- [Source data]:
=-=-=
(** X11.  After a delivery that returned nil, the destination of the artifact
    holds the bytes of the temporary file (for an incremental backup too,
    whose sidecar was written there first), and every symlink that the
    resolver asked for is on the share and points to its source. *)
Theorem delivered_artifact_is_the_temp_file `{Runtime} `{smb.Resolvers}
    (local : gmap string string) (s : smb.SMB) (tmpBackupFile ofs bakType : string)
    (sh sh' : Share) :
  smb.DeliveryBackup local s tmpBackupFile ofs bakType sh = (None, sh') →
  let r := resolved s tmpBackupFile ofs bakType in
  (∃ data, local !! tmpBackupFile = Some data
           ∧ share.lookup (smb.bakDstPath r) (nodes sh') = Some (File (srvTime sh) data))
  ∧ ∀ dst src, smb.links r !! dst = Some src →
               share.lookup dst (nodes sh') = Some (Link (srvTime sh) src).
Proof.
  intros Hrun r. unfold smb.DeliveryBackup in Hrun.
  change (if String.eqb bakType IncFiles then _ else _) with r in Hrun.
  destruct (smb.resolve_err r); [done|].
  assert (Hmeta : ∀ sh1,
    (if negb (String.eqb (smb.mtdDstPath r) "")
     then smb.copy local (tmpBackupFile +:+ ".inc") (smb.bakDstPath r) sh
     else (None, sh)) = (None, sh1) → srvTime sh1 = srvTime sh).
  { intros sh1. destruct (negb _); [|by intros [= <-]].
    by intros [Ht _]%copy_done. }
  destruct (if negb (String.eqb (smb.mtdDstPath r) "") then _ else _) as [[e1|] sh1];
    [done|].
  specialize (Hmeta sh1 eq_refl).
  destruct (smb.copy local tmpBackupFile (smb.bakDstPath r) sh1) as [[e2|] sh2] eqn:H2;
    [done|].
  apply copy_done in H2 as (Ht2 & data & Hdata & Hfile).
  apply make_links_done in Hrun as (Ht3 & Hkeep & Hlinks).
  split.
  - exists data. split; [done|]. rewrite (Hkeep _ _ Hfile). by rewrite Hmeta.
  - intros dst src Hin. rewrite (Hlinks dst src).
    + by rewrite Ht2, Hmeta.
    + rewrite range_map_perm. by apply elem_of_map_to_list.
Qed.

Lemma delivered_artifact_is_the_temp_file_witness :
  let sh' := (smb.DeliveryBackup (H := stable_runtime) (H0 := dated_resolvers)
                tmp_incremental (nas (count_retention 1 1 1))
                "/tmp/srv/init.tar" "srv" IncFiles (reliable [])).2 in
  let r := resolved (H := dated_resolvers) (nas (count_retention 1 1 1))
             "/tmp/srv/init.tar" "srv" IncFiles in
  (∃ data, tmp_incremental !! "/tmp/srv/init.tar" = Some data
           ∧ share.lookup (smb.bakDstPath r) (nodes sh')
             = Some (File (srvTime (reliable [])) data))
  ∧ ∀ dst src, smb.links r !! dst = Some src →
               share.lookup dst (nodes sh') = Some (Link (srvTime (reliable [])) src).
Proof.
  apply (delivered_artifact_is_the_temp_file (H := stable_runtime) (H0 := dated_resolvers)
           tmp_incremental (nas (count_retention 1 1 1))
           "/tmp/srv/init.tar" "srv" IncFiles (reliable [])).
  vm_compute. reflexivity.
Defined.

(** ** Fail-fast delivery *)

Lemma failed_one e : failed [e] = if ev_ok e then 0%nat else 1%nat.
Proof. unfold failed. rewrite filter_cons. by destruct e as [m []]. Qed.

Lemma stops_nil : stops_at_failure [].
Proof. done. Qed.

Lemma stops_one e : stops_at_failure [e].
Proof. done. Qed.

Lemma stops_app g1 g2 :
  failed g1 = 0%nat → stops_at_failure g2 → stops_at_failure (g1 ++ g2).
Proof.
  unfold stops_at_failure. intros H1 H2. destruct g2 as [|e g2].
  - rewrite app_nil_r. destruct g1 as [|e g1] using rev_ind; [done|].
    rewrite removelast_last. rewrite failed_app in H1. lia.
  - rewrite removelast_app by done. rewrite failed_app. lia.
Qed.

Lemma mutate_outcome m sh :
  ∃ e, journal (share.mutate m sh).2 = journal sh ++ [e]
       ∧ ((share.mutate m sh).1 = None → ev_ok e = true).
Proof.
  destruct (mutate_report m sh) as (ok & Hj & Hres). exists {| ev_call := m; ev_ok := ok |}.
  split; [done|]. intros Hnone. rewrite Hnone in Hres. done.
Qed.

Lemma copy_stops local srcPath dstPath sh :
  ∃ g, journal (smb.copy local srcPath dstPath sh).2 = journal sh ++ g
       ∧ stops_at_failure g
       ∧ ((smb.copy local srcPath dstPath sh).1 = None → failed g = 0%nat).
Proof.
  unfold smb.copy, share.MkdirAll.
  destruct (mutate_outcome (MkdirAll_ (path.Dir dstPath)) sh) as (e1 & Hj1 & Hok1).
  destruct (share.mutate (MkdirAll_ (path.Dir dstPath)) sh) as [[err1|] sh1];
    simpl in Hj1, Hok1.
  { exists [e1]. by repeat split. }
  destruct (mutate_outcome (Create_ dstPath) sh1) as (e2 & Hj2 & Hok2).
  destruct (share.mutate (Create_ dstPath) sh1) as [[err2|] sh2]; simpl in Hj2, Hok2.
  { exists [e1; e2]. simpl. rewrite Hj2, Hj1, <- app_assoc. split; [done|].
    split; [|done]. apply (stops_app [e1] [e2]); [|done].
    rewrite failed_one. by rewrite Hok1. }
  assert (H12 : failed [e1; e2] = 0%nat).
  { change [e1; e2] with ([e1] ++ [e2]). rewrite failed_app, !failed_one.
    by rewrite Hok1, Hok2. }
  destruct (local !! srcPath) as [data|]; simpl.
  - destruct (mutate_outcome (Write_ dstPath data) sh2) as (e3 & Hj3 & Hok3).
    exists ([e1; e2] ++ [e3]). rewrite Hj3, Hj2, Hj1, <- !app_assoc. split; [done|].
    split; [by apply stops_app|]. intros Hnone. rewrite failed_app, failed_one.
    rewrite (Hok3 Hnone). lia.
  - exists [e1; e2]. rewrite Hj2, Hj1, <- app_assoc. split; [done|].
    split; [|done]. unfold stops_at_failure. simpl. rewrite failed_one. by rewrite Hok1.
Qed.

Lemma make_links_stops todo sh :
  ∃ g, journal (smb.make_links todo sh).2 = journal sh ++ g
       ∧ stops_at_failure g
       ∧ ((smb.make_links todo sh).1 = None → failed g = 0%nat).
Proof.
  revert sh. induction todo as [|[d s] todo IH]; intros sh; simpl.
  - exists []. by rewrite app_nil_r.
  - unfold share.MkdirAll, share.Symlink.
    destruct (mutate_outcome (MkdirAll_ (path.Dir d)) sh) as (e1 & Hj1 & Hok1).
    destruct (share.mutate (MkdirAll_ (path.Dir d)) sh) as [[err1|] sh1];
      simpl in Hj1, Hok1.
    { exists [e1]. by repeat split. }
    destruct (mutate_outcome (Symlink_ s d) sh1) as (e2 & Hj2 & Hok2).
    destruct (share.mutate (Symlink_ s d) sh1) as [[err2|] sh2]; simpl in Hj2, Hok2.
    { exists [e1; e2]. simpl. rewrite Hj2, Hj1, <- app_assoc. split; [done|].
      split; [|done]. apply (stops_app [e1] [e2]); [|done].
      rewrite failed_one. by rewrite Hok1. }
    assert (H12 : failed [e1; e2] = 0%nat).
    { change [e1; e2] with ([e1] ++ [e2]). rewrite failed_app, !failed_one.
    by rewrite Hok1, Hok2. }
    destruct (IH sh2) as (g & Hj & Hstop & Hnone).
    exists ([e1; e2] ++ g). rewrite Hj, Hj2, Hj1, <- !app_assoc. split; [done|].
    split; [by apply stops_app|]. intros Hn. rewrite failed_app, (Hnone Hn). lia.
Qed.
=-=-=
- [WORK TO BE COMPLETED]: Copy every record once more, exactly as given.

- [RESPONSE TO THE EXERCISE]:
(** X11.  After a delivery that returned nil, the destination of the artifact
    holds the bytes of the temporary file (for an incremental backup too,
    whose sidecar was written there first), and every symlink that the
    resolver asked for is on the share and points to its source. *)
Theorem delivered_artifact_is_the_temp_file `{Runtime} `{smb.Resolvers}
    (local : gmap string string) (s : smb.SMB) (tmpBackupFile ofs bakType : string)
    (sh sh' : Share) :
  smb.DeliveryBackup local s tmpBackupFile ofs bakType sh = (None, sh') →
  let r := resolved s tmpBackupFile ofs bakType in
  (∃ data, local !! tmpBackupFile = Some data
           ∧ share.lookup (smb.bakDstPath r) (nodes sh') = Some (File (srvTime sh) data))
  ∧ ∀ dst src, smb.links r !! dst = Some src →
               share.lookup dst (nodes sh') = Some (Link (srvTime sh) src).
Proof.
  intros Hrun r. unfold smb.DeliveryBackup in Hrun.
  change (if String.eqb bakType IncFiles then _ else _) with r in Hrun.
  destruct (smb.resolve_err r); [done|].
  assert (Hmeta : ∀ sh1,
    (if negb (String.eqb (smb.mtdDstPath r) "")
     then smb.copy local (tmpBackupFile +:+ ".inc") (smb.bakDstPath r) sh
     else (None, sh)) = (None, sh1) → srvTime sh1 = srvTime sh).
  { intros sh1. destruct (negb _); [|by intros [= <-]].
    by intros [Ht _]%copy_done. }
  destruct (if negb (String.eqb (smb.mtdDstPath r) "") then _ else _) as [[e1|] sh1];
    [done|].
  specialize (Hmeta sh1 eq_refl).
  destruct (smb.copy local tmpBackupFile (smb.bakDstPath r) sh1) as [[e2|] sh2] eqn:H2;
    [done|].
  apply copy_done in H2 as (Ht2 & data & Hdata & Hfile).
  apply make_links_done in Hrun as (Ht3 & Hkeep & Hlinks).
  split.
  - exists data. split; [done|]. rewrite (Hkeep _ _ Hfile). by rewrite Hmeta.
  - intros dst src Hin. rewrite (Hlinks dst src).
    + by rewrite Ht2, Hmeta.
    + rewrite range_map_perm. by apply elem_of_map_to_list.
Qed.

Lemma delivered_artifact_is_the_temp_file_witness :
  let sh' := (smb.DeliveryBackup (H := stable_runtime) (H0 := dated_resolvers)
                tmp_incremental (nas (count_retention 1 1 1))
                "/tmp/srv/init.tar" "srv" IncFiles (reliable [])).2 in
  let r := resolved (H := dated_resolvers) (nas (count_retention 1 1 1))
             "/tmp/srv/init.tar" "srv" IncFiles in
  (∃ data, tmp_incremental !! "/tmp/srv/init.tar" = Some data
           ∧ share.lookup (smb.bakDstPath r) (nodes sh')
             = Some (File (srvTime (reliable [])) data))
  ∧ ∀ dst src, smb.links r !! dst = Some src →
               share.lookup dst (nodes sh') = Some (Link (srvTime (reliable [])) src).
Proof.
  apply (delivered_artifact_is_the_temp_file (H := stable_runtime) (H0 := dated_resolvers)
           tmp_incremental (nas (count_retention 1 1 1))
           "/tmp/srv/init.tar" "srv" IncFiles (reliable [])).
  vm_compute. reflexivity.
Defined.

(** ** Fail-fast delivery *)

Lemma failed_one e : failed [e] = if ev_ok e then 0%nat else 1%nat.
Proof. unfold failed. rewrite filter_cons. by destruct e as [m []]. Qed.

Lemma stops_nil : stops_at_failure [].
Proof. done. Qed.

Lemma stops_one e : stops_at_failure [e].
Proof. done. Qed.

Lemma stops_app g1 g2 :
  failed g1 = 0%nat → stops_at_failure g2 → stops_at_failure (g1 ++ g2).
Proof.
  unfold stops_at_failure. intros H1 H2. destruct g2 as [|e g2].
  - rewrite app_nil_r. destruct g1 as [|e g1] using rev_ind; [done|].
    rewrite removelast_last. rewrite failed_app in H1. lia.
  - rewrite removelast_app by done. rewrite failed_app. lia.
Qed.

Lemma mutate_outcome m sh :
  ∃ e, journal (share.mutate m sh).2 = journal sh ++ [e]
       ∧ ((share.mutate m sh).1 = None → ev_ok e = true).
Proof.
  destruct (mutate_report m sh) as (ok & Hj & Hres). exists {| ev_call := m; ev_ok := ok |}.
  split; [done|]. intros Hnone. rewrite Hnone in Hres. done.
Qed.

Lemma copy_stops local srcPath dstPath sh :
  ∃ g, journal (smb.copy local srcPath dstPath sh).2 = journal sh ++ g
       ∧ stops_at_failure g
       ∧ ((smb.copy local srcPath dstPath sh).1 = None → failed g = 0%nat).
Proof.
  unfold smb.copy, share.MkdirAll.
  destruct (mutate_outcome (MkdirAll_ (path.Dir dstPath)) sh) as (e1 & Hj1 & Hok1).
  destruct (share.mutate (MkdirAll_ (path.Dir dstPath)) sh) as [[err1|] sh1];
    simpl in Hj1, Hok1.
  { exists [e1]. by repeat split. }
  destruct (mutate_outcome (Create_ dstPath) sh1) as (e2 & Hj2 & Hok2).
  destruct (share.mutate (Create_ dstPath) sh1) as [[err2|] sh2]; simpl in Hj2, Hok2.
  { exists [e1; e2]. simpl. rewrite Hj2, Hj1, <- app_assoc. split; [done|].
    split; [|done]. apply (stops_app [e1] [e2]); [|done].
    rewrite failed_one. by rewrite Hok1. }
  assert (H12 : failed [e1; e2] = 0%nat).
  { change [e1; e2] with ([e1] ++ [e2]). rewrite failed_app, !failed_one.
    by rewrite Hok1, Hok2. }
  destruct (local !! srcPath) as [data|]; simpl.
  - destruct (mutate_outcome (Write_ dstPath data) sh2) as (e3 & Hj3 & Hok3).
    exists ([e1; e2] ++ [e3]). rewrite Hj3, Hj2, Hj1, <- !app_assoc. split; [done|].
    split; [by apply stops_app|]. intros Hnone. rewrite failed_app, failed_one.
    rewrite (Hok3 Hnone). lia.
  - exists [e1; e2]. rewrite Hj2, Hj1, <- app_assoc. split; [done|].
    split; [|done]. unfold stops_at_failure. simpl. rewrite failed_one. by rewrite Hok1.
Qed.

Lemma make_links_stops todo sh :
  ∃ g, journal (smb.make_links todo sh).2 = journal sh ++ g
       ∧ stops_at_failure g
       ∧ ((smb.make_links todo sh).1 = None → failed g = 0%nat).
Proof.
  revert sh. induction todo as [|[d s] todo IH]; intros sh; simpl.
  - exists []. by rewrite app_nil_r.
  - unfold share.MkdirAll, share.Symlink.
    destruct (mutate_outcome (MkdirAll_ (path.Dir d)) sh) as (e1 & Hj1 & Hok1).
    destruct (share.mutate (MkdirAll_ (path.Dir d)) sh) as [[err1|] sh1];
      simpl in Hj1, Hok1.
    { exists [e1]. by repeat split. }
    destruct (mutate_outcome (Symlink_ s d) sh1) as (e2 & Hj2 & Hok2).
    destruct (share.mutate (Symlink_ s d) sh1) as [[err2|] sh2]; simpl in Hj2, Hok2.
    { exists [e1; e2]. simpl. rewrite Hj2, Hj1, <- app_assoc. split; [done|].
      split; [|done]. apply (stops_app [e1] [e2]); [|done].
      rewrite failed_one. by rewrite Hok1. }
    assert (H12 : failed [e1; e2] = 0%nat).
    { change [e1; e2] with ([e1] ++ [e2]). rewrite failed_app, !failed_one.
    by rewrite Hok1, Hok2. }
    destruct (IH sh2) as (g & Hj & Hstop & Hnone).
    exists ([e1; e2] ++ g). rewrite Hj, Hj2, Hj1, <- !app_assoc. split; [done|].
    split; [by apply stops_app|]. intros Hn. rewrite failed_app, (Hnone Hn). lia.
Qed.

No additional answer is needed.